_WHAT TO PRODUCE_
Start at the line in the entries below that contains "then new ++", stop at the line that contains "(** [c in s] for a single character. *)", and output exactly the lines in that span, both ends included.

_DATA SUPPLIED_

(** * Licensy: the global command-error handler (cogs/cmd_errors.py)

    A shallow embedding of [CmdErrors.on_command_error] and
    [CmdErrors.log_traceback].  The handler is a chain of [isinstance]
    tests over the raised exception; each branch awaits calls on the
    invocation context (send, direct message, reinvoke) or on the
    developer log channel.  Those calls are recorded in a trace and
    their outcome (normal return or a raised exception) is supplied by
    an environment, so that both what the handler does and how it ends
    can be stated. *)

From Stdlib Require Import String Ascii List Bool Arith ZArith QArith Lia.
From Stdlib Require Import Qround DecimalString.
Import ListNotations.
Close Scope Q_scope.
Open Scope nat_scope.
Open Scope string_scope.

(** ** Python string operations used by the handler

    Strings are sequences of characters in the ASCII range, which is
    what discord.py permission flag names and the handler's literals
    are.  Casing is the ASCII one. *)

Module PyStr.

Definition LF : string := String (ascii_of_nat 10) "".

Definition is_upper (c : ascii) : bool :=
  ((65 <=? nat_of_ascii c) && (nat_of_ascii c <=? 90))%nat.

Definition is_lower (c : ascii) : bool :=
  ((97 <=? nat_of_ascii c) && (nat_of_ascii c <=? 122))%nat.

Definition is_cased (c : ascii) : bool := is_upper c || is_lower c.

Definition to_upper (c : ascii) : ascii :=
  if is_lower c then ascii_of_nat (nat_of_ascii c - 32) else c.

Definition to_lower (c : ascii) : ascii :=
  if is_upper c then ascii_of_nat (nat_of_ascii c + 32) else c.

(** [str.title()]: a character that follows a cased character is
    lowercased, any other character is titlecased (uppercased). *)
Fixpoint title_from (previous_is_cased : bool) (s : string) : string :=
  match s with
  | EmptyString => EmptyString
  | String c s' =>
      String (if previous_is_cased then to_lower c else to_upper c)
             (title_from (is_cased c) s')
  end.

Definition title (s : string) : string := title_from false s.

(** [str.replace(old, new)] for a non-empty [old] (both call sites pass
    a non-empty literal): occurrences are replaced from left to right
    and do not overlap.  [skip] counts the characters of the current
    occurrence that are still to be dropped. *)
Fixpoint replace_from (skip : nat) (old new s : string) : string :=
  match s with
  | EmptyString => EmptyString
  | String c s' =>
      match skip with
      | S k => replace_from k old new s'
      | O =>
          if prefix old s
          then new ++ replace_from (String.length old - 1) old new s'
          else String c (replace_from 0 old new s')
      end
  end.

Definition replace (old new s : string) : string := replace_from 0 old new s.

(** [str(n)] for an integer. *)
Definition str_of_Z (n : Z) : string := NilZero.string_of_int (Z.to_int n).

(** [c in s] for a single character. *)
Fixpoint has_char (c : ascii) (s : string) : bool :=
  match s with
  | EmptyString => false
  | String d s' => Ascii.eqb c d || has_char c s'
  end.

(** [needle in s], substring containment. *)
Fixpoint contains (needle s : string) : bool :=
  prefix needle s ||
  match s with
  | EmptyString => false
  | String _ s' => contains needle s'
  end.

End PyStr.

Import PyStr.

(** ** Permission-list formatting (lines 38-42 and 71-75)

    The same three statements occur in the BotMissingPermissions and
    in the MissingPermissions branch; they are shared here. *)

Definition normalize_perm (perm : string) : string :=
  title (replace "guild" "server" (replace "_" " " perm)).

_SOLUTION TO THE PROBLEM_
          then new ++ replace_from (String.length old - 1) old new s'
          else String c (replace_from 0 old new s')
      end
  end.

Definition replace (old new s : string) : string := replace_from 0 old new s.

(** [str(n)] for an integer. *)
Definition str_of_Z (n : Z) : string := NilZero.string_of_int (Z.to_int n).

(** [c in s] for a single character. *)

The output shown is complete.